Jeden Mittwoch Mittag erfahrt ihr wer beim sonntäglichen Gewinnspiel gewonnen hat. Unser Zufallsgenerator wurde wieder angeschmissen und hat die glücklichen Gewinner ermittelt.

Die Sieger: iLinguist West

Wer noch einmal nachlesen möchte, worum es überhaupt ging, folgt diesem Link.
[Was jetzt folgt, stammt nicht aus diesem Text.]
Lemma datagram_received w b y n pre post d s id src dest sport dport payload so :
  bufs w !! b = Some y → netifs w !! netif y = Some n →
  mem y = pre ++ (ethhead d s 0x0800 ++ udp_datagram id src dest sport dport payload) ++ post →
  buf y = {| off := Z.of_nat (length pre); wsize := 42 + Z.of_nat (length payload) |} →
  length d = 6%nat → length s = 6%nat → 28 + Z.of_nat (length payload) < 65536 →
  0 ≤ src < 4294967296 → 0 ≤ dest < 4294967296 → 0 ≤ sport < 65536 → 0 ≤ dport < 65536 →
  receiver w n src dest sport dport so →
  ∃ y', vsfip_eth_input sys b w = vsfip_udp_socket_input sys so b (put_buf b y' w) ∧
        delivers y' src payload.
Proof.
  intros Hb Hn Hm Hbuf Hd Hs Hlen Hsrc Hdest Hsp Hdp [Hus Hf Hso Hsock].
  set (body := udphead sport dport (8 + Z.of_nat (length payload)) ++ payload).
  assert (Hk : Z.of_nat (length body) = 8 + Z.of_nat (length payload)).
  { unfold body. rewrite length_app. change (length (udphead _ _ _)) with 8%nat. lia. }
  rewrite (frame_received w b y n pre post d s id IPPROTO_UDP src dest body); try done; rewrite ?Hk; try lia.
  - set (y2 := set_buf _ _). set (ip := ip4head_host _ _ _ _ _ _ _) in y2.
    unfold ip4_deliver. change (u8 IPPROTO_UDP =? IPPROTO_UDP) with true. cbn match.
    destruct (udp_received (put_buf b y2 w) b y2 (pre ++ ethhead d s 2048) ip post src dest sport dport payload so
      (8 + Z.of_nat (length payload))) as (y' & -> & Hd'); try done.
    + apply put_buf_get.
    + unfold y2, body. cbn [set_buf set_iphead set_mem mem]. by rewrite <- !app_assoc.
    + exact (le_value_4 src Hsrc).
    + exact (le_value_4 dest Hdest).
    + lia.
    + by rewrite (find_socket_same _ _ _ _ _ _ w).
    + exists y'. by rewrite put_buf_put.
  - rewrite Hm. unfold udp_datagram, body. 
    by replace (20 + (8 + Z.of_nat (length payload))) with (28 + Z.of_nat (length payload)) by lia.
  - rewrite Hbuf. f_equal. lia.
Qed.
End received.

(** ** Output

    What is asked of the system: a semaphore or an event that is posted wakes a
    machine later, and changes the rest of the system by a step of [quiet_step];
    the driver's head is Ethernet's. *)
Class Quiet {E} (sys : system E) := {
  quiet_step : E → E → Prop;
  quiet_sem_post s w : ∃ r e, sem_post sys s w = Some (r, set_env e w) ∧ quiet_step (env w) e;
  quiet_post_evt sm evt w : ∃ e, post_evt sys sm evt w = Some (set_env e w) ∧ quiet_step (env w) e;
  quiet_header d b proto mac w : drv_header sys d b proto mac w = vsfip_eth_header d b proto mac w }.

(** An IPv4 address as the stack builds it from a packet. *)
Definition addr4 (a : Z) : vsfip_addr_t := set_s_addr a {| asize := 4; s_addr_buf := s_addr_buf zero_addr |}.

(** The interface can send to [dest]: the hardware address is known. *)
Record reaches (n : vsfip_netif_t) (dest : Z) (mac : vsfip_addr_t) : Prop := {
  reach_dest : 0 ≤ dest < 4294967296;
  reach_mac : ∃ ip, next_hop n (addr4 dest) = Some ip ∧ vsfip_netif_get_mac n ip = Some mac;
  reach_len : (6 ≤ length (s_addr_buf mac))%nat;
  reach_own : (6 ≤ length (s_addr_buf (macaddr n)))%nat;
  reach_mtu : 20 ≤ mtu n < 65536 }.

Definition mac6 (a : vsfip_addr_t) : list Z := take 6 (s_addr_buf a).

Section sent.
Context {E : Type} (sys : system E) `{!Quiet sys}.
Implicit Types w : net E.

Lemma mac_bytes a : (6 ≤ length (s_addr_buf a))%nat → rd_bytes (s_addr_buf a) 0 6 = Some (mac6 a).
Proof. intros Ha. unfold rd_bytes. cbn [Z.ltb Z.compare]. by rewrite read_at_in by (cbn; lia). Qed.

Lemma mac6_length a : (6 ≤ length (s_addr_buf a))%nat → length (mac6 a) = 6%nat.
Proof. intros Ha. unfold mac6. rewrite length_take. lia. Qed.

Lemma inserts_cover (k l : list Z) : length k = length l → list_inserts 0 k l = k.
Proof.
  intros Hk. apply list_eq. intros i. destruct (decide (i < length l)%nat).
  - rewrite list_lookup_inserts by lia. by rewrite Nat.sub_0_r.
  - rewrite !lookup_ge_None_2; [done|lia|rewrite length_inserts; lia].
Qed.

Lemma ethhead_inserts (d s r : list Z) t :
  length d = 6%nat → length s = 6%nat → length r = 14%nat →
  list_inserts 12 (be2 t) (list_inserts 6 s (list_inserts 0 d r)) = ethhead d s t.
Proof.
  intros Hd Hs Hr. unfold ethhead, be2.
  do 6 (destruct d as [|? d]; [discriminate|]). destruct d; [|discriminate].
  do 6 (destruct s as [|? s]; [discriminate|]). destruct s; [|discriminate].
  do 14 (destruct r as [|? r]; [discriminate|]). by destruct r; [|discriminate].
Qed.

(** The Ethernet head in front of a packet. *)
Lemma eth_header_ok w d b proto mac x n pre room post o size :
  bufs w !! b = Some x → netifs w !! netif x = Some n →
  mem x = pre ++ room ++ post → length room = 14%nat →
  buf x = {| off := o; wsize := size |} → o = Z.of_nat (length pre) + 14 → 0 ≤ size < 4294967282 →
  (6 ≤ length (s_addr_buf mac))%nat → (6 ≤ length (s_addr_buf (macaddr n)))%nat →
  vsfip_eth_header d b proto mac w =
  Some (VSFERR_NONE,
    put_buf b (set_buf {| off := Z.of_nat (length pre); wsize := size + 14 |}
      (set_mem (pre ++ ethhead (mac6 mac) (mac6 (macaddr n)) proto ++ post) x)) w).
Proof.
  intros Hb Hn Hm Hr Hbuf -> Hsize Hmac Hown. unfold vsfip_eth_header.
  rewrite Hb. bindr. rewrite Hn. bindr. rewrite Hbuf. cbn [off wsize]. unfold VSFIP_ETH_HEADSIZE.
  destruct (Z.ltb_spec (Z.of_nat (length pre) + 14) 14); [lia|].
  rewrite !mac_bytes by done. bindr. rewrite Hm.
  replace (Z.of_nat (length pre) + 14 - 14) with (Z.of_nat (length pre)) by lia.
  pose proof (mac6_length _ Hmac). pose proof (mac6_length _ Hown).
  rewrite (wr_bytes_frame pre room post _ 0) by lia. bindr.
  rewrite (wr_bytes_frame pre _ post _ 6) by (rewrite ?length_inserts; lia). bindr.
  rewrite (wr_frame 2 pre _ post _ 12) by (rewrite ?length_inserts; lia). bindr.
  rewrite be16_be2, ethhead_inserts by done. by rewrite u32_small by lia.
Qed.

Lemma get_ipaddr_ok x pre ip post dest :
  mem x = pre ++ ip ++ post → iphead x = Z.of_nat (length pre) → length ip = 20%nat →
  le_value (take 1 ip) = 0x45 → le_value (take 4 (drop 16 ip)) = dest →
  vsfip_netif_get_ipaddr x = Some (addr4 dest).
Proof.
  intros Hm Hi Hip H1 Hd. unfold vsfip_netif_get_ipaddr. rewrite Hm, Hi.
  rewrite (rd_app 1 pre ip post (Z.of_nat (length pre)) 0 0x45) by (lia || done). bindr.
  change (Z.shiftr 69 4 =? 4) with true. cbn match.
  by rewrite (rd_app 4 pre ip post _ 16 dest) by (lia || done).
Qed.

(** A packet with its IP head leaves with the head of the interface, queued for
    the driver. *)
Lemma netif_output_ok w b x n pre room ip post dest mac q nd size :
  bufs w !! b = Some x → netifs w !! netif x = Some n →
  mem x = pre ++ room ++ ip ++ post → length room = 14%nat → length ip = 20%nat →
  buf x = {| off := Z.of_nat (length pre) + 14; wsize := size |} → 0 < size < 4294967282 →
  iphead x = Z.of_nat (length pre) + 14 →
  le_value (take 1 ip) = 0x45 → le_value (take 4 (drop 16 ip)) = dest → reaches n dest mac →
  queue_rep (nnodes w) (noutq n) q → nnodes w !! b = Some nd → b ≠ NULL → b ∉ q →
  ∃ r e h q',
    vsfip_netif_ip_output sys b w = Some (r,
      set_env e (put_netif (netif x) (set_noutq q' n) (set_nnodes h
        (put_buf b (set_buf {| off := Z.of_nat (length pre); wsize := size + 14 |}
          (set_mem (pre ++ ethhead (mac6 mac) (mac6 (macaddr n)) VSFIP_NETIF_PROTO_IP ++ ip ++ post) x)) w)))) ∧
    queue_rep h q' (q ++ [b]) ∧ same_keys (nnodes w) h ∧ quiet_step (env w) e.
Proof.
  intros Hb Hn Hm Hr Hip Hbuf Hsize Hi H1 Hd [Hdest (hop & Hhop & Hmac) Hlm Hlo Hmtu] Hq Hnd Hb0 Hbq.
  destruct (vsfq_append_spec _ _ _ _ _ Hq Hnd Hb0 Hbq) as (h & q' & Happ & Hq' & Hk).
  set (x' := set_buf {| off := Z.of_nat (length pre); wsize := size + 14 |} _).
  destruct (quiet_sem_post (OUTPUT_SEM (netif x)) (put_netif (netif x) (set_noutq q' n) (set_nnodes h (put_buf b x' w))))
    as (r & e & Hp & Hstep).
  exists r, e, h, q'. split; [|done].
  unfold vsfip_netif_ip_output. rewrite Hb. bindr. rewrite Hn. bindr.
  rewrite (get_ipaddr_ok x (pre ++ room) ip post dest);
    [|by rewrite Hm, <- app_assoc|rewrite Hi, length_app, Hr; lia|done|done|done].
  bindr. rewrite Hhop. bindr. rewrite Hmac. rewrite Hbuf. cbn [wsize].
  destruct (Z.eqb_spec size 0); [lia|]. cbn [negb].
  unfold vsfip_netif_ip_output_do. rewrite Hb. bindr. rewrite Hn. bindr.
  rewrite quiet_header, (eth_header_ok w _ b _ mac x n pre room (ip ++ post) (Z.of_nat (length pre) + 14) size);
    [|done|done|done|done|done|done|lia|done|done].
  bindr. cbn [negb Z.eqb VSFERR_NONE].
  change (netifs (put_buf b _ w)) with (netifs w). rewrite Hn. bindr.
  unfold netif_append. change (nnodes (put_buf b _ w)) with (nnodes w). rewrite Happ. bindr.
  exact Hp.
Qed.
(* ===== verification/Tcprecv.v ===== *)
(** * Tcprecv: the receiving side of a TCP connection

    A connection whose own data is acknowledged takes segments from the network
    in any order.  What it does is given as a receiver on three values, the state,
    the next sequence number and the bytes that the application has; the input
    routine implements it on every segment, without a fault and without losing a
    packet, and over any history the application gets a prefix of what the other
    end sent. *)

From S2P Require Import Prelude Chain Vsfq Bits Endian Ipdata Netif Ipsock Tcp Vsfip Packet Iplab Ipwire Tcpseg.

(** ** The host

    What is asked of the memory and of the application: a buffer that is given out
    is not in use, and the consumer takes the payload and releases the packet.
    [live e X] says that the buffers [X] are out, [taken e] is what the application
    has so far. *)
Class Host {E} (sys : system E) `{!Quiet sys} := {
  live : E → gset Z → Prop;
  taken : E → list Z;
  host_step e e' X : quiet_step e e' → live e X → live e' X ∧ taken e' = taken e;
  host_get size e X b m e' :
    live e X → get_buffer sys size e = (b, m, e') →
    taken e' = taken e ∧
    (b = NULL ∧ live e' X ∨ b ≠ NULL ∧ b ∉ X ∧ length m = Z.to_nat size ∧ live e' ({[b]} ∪ X));
  host_release b e X :
    live e X → b ∈ X → live (release_buffer sys b e) (X ∖ {[b]}) ∧ taken (release_buffer sys b e) = taken e;
  host_input f param b w x bs :
    f ≠ NULL → bufs w !! b = Some x → rd_bytes (mem x) (off (app x)) (wsize (app x)) = Some bs →
    live (env w) (dom (bufs w)) →
    ∃ e, call_on_input sys f param b w = Some (set_env e (set_bufs (delete b (bufs w)) w)) ∧
         taken e = taken (env w) ++ bs ∧ live e (dom (bufs w) ∖ {[b]}) }.

(** ** The receiver

    What a connection that has been opened does with a segment. *)
Record rxstate := { rs_state : tcp_stat; rs_next : Z; rs_data : list Z }.

Definition rx_data (r : rxstate) (g : segment) : rxstate :=
  if (0 <? Z.of_nat (length (g_payload g))) && (rs_next r =? g_seq g)
  then {| rs_state := rs_state r; rs_next := u32 (rs_next r + Z.of_nat (length (g_payload g)));
          rs_data := rs_data r ++ g_payload g |}
  else r.
Definition rx_fin (r : rxstate) (g : segment) : rxstate :=
  if has (g_flags g) VSFIP_TCPFLAG_FIN
  then {| rs_state := CLOSEWAIT; rs_next := u32 (g_seq g + 1); rs_data := rs_data r |} else r.
Definition rx (r : rxstate) (g : segment) : rxstate :=
  if has (g_flags g) VSFIP_TCPFLAG_RST
  then {| rs_state := CLOSED; rs_next := rs_next r; rs_data := rs_data r |}
  else match rs_state r with
       | ESTABLISHED => rx_fin (rx_data r g) g
       | CLOSEWAIT => rx_fin r g
       | _ => r
       end.

(** The control block of a connection that this side has not closed. *)
Definition rx_of (p : vsfip_tcppcb_t) (bs : list Z) : rxstate :=
  {| rs_state := state p; rs_next := rseq p; rs_data := bs |}.
Definition opened (p : vsfip_tcppcb_t) : Prop :=
  state p = CLOSED ∨ (state p = ESTABLISHED ∨ state p = CLOSEWAIT) ∧ lclose p = false.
Diese Woche haben nicht allzu viele appgefahren-User beim Gewinnspiel mitgemacht, was für euch aber auch heißt, ihr hattet eine höhere Gewinnchance. Unser Zufallsgenerator hat uns vier Zufallszahlen ausgespuckt: 10, 51, 52, und 55. Die dahinter stehenden Personen sind nef, Lars, Frank und Sam. Herzlichen Glückwunsch von unserer Seite und viel Spaß beim Übersetzen. Im Laufe des Tages werden alle Gewinner per Mail benachrichtigt und erhalten ihren Promocode der nur im US Store eingelöst werden kann.

Wer diesmal keinen Gewinn verzeichnen konnte, nicht traurig sein denn schon diesen Sonntag gibt es ein weiteres und tolles Gewinnspiel.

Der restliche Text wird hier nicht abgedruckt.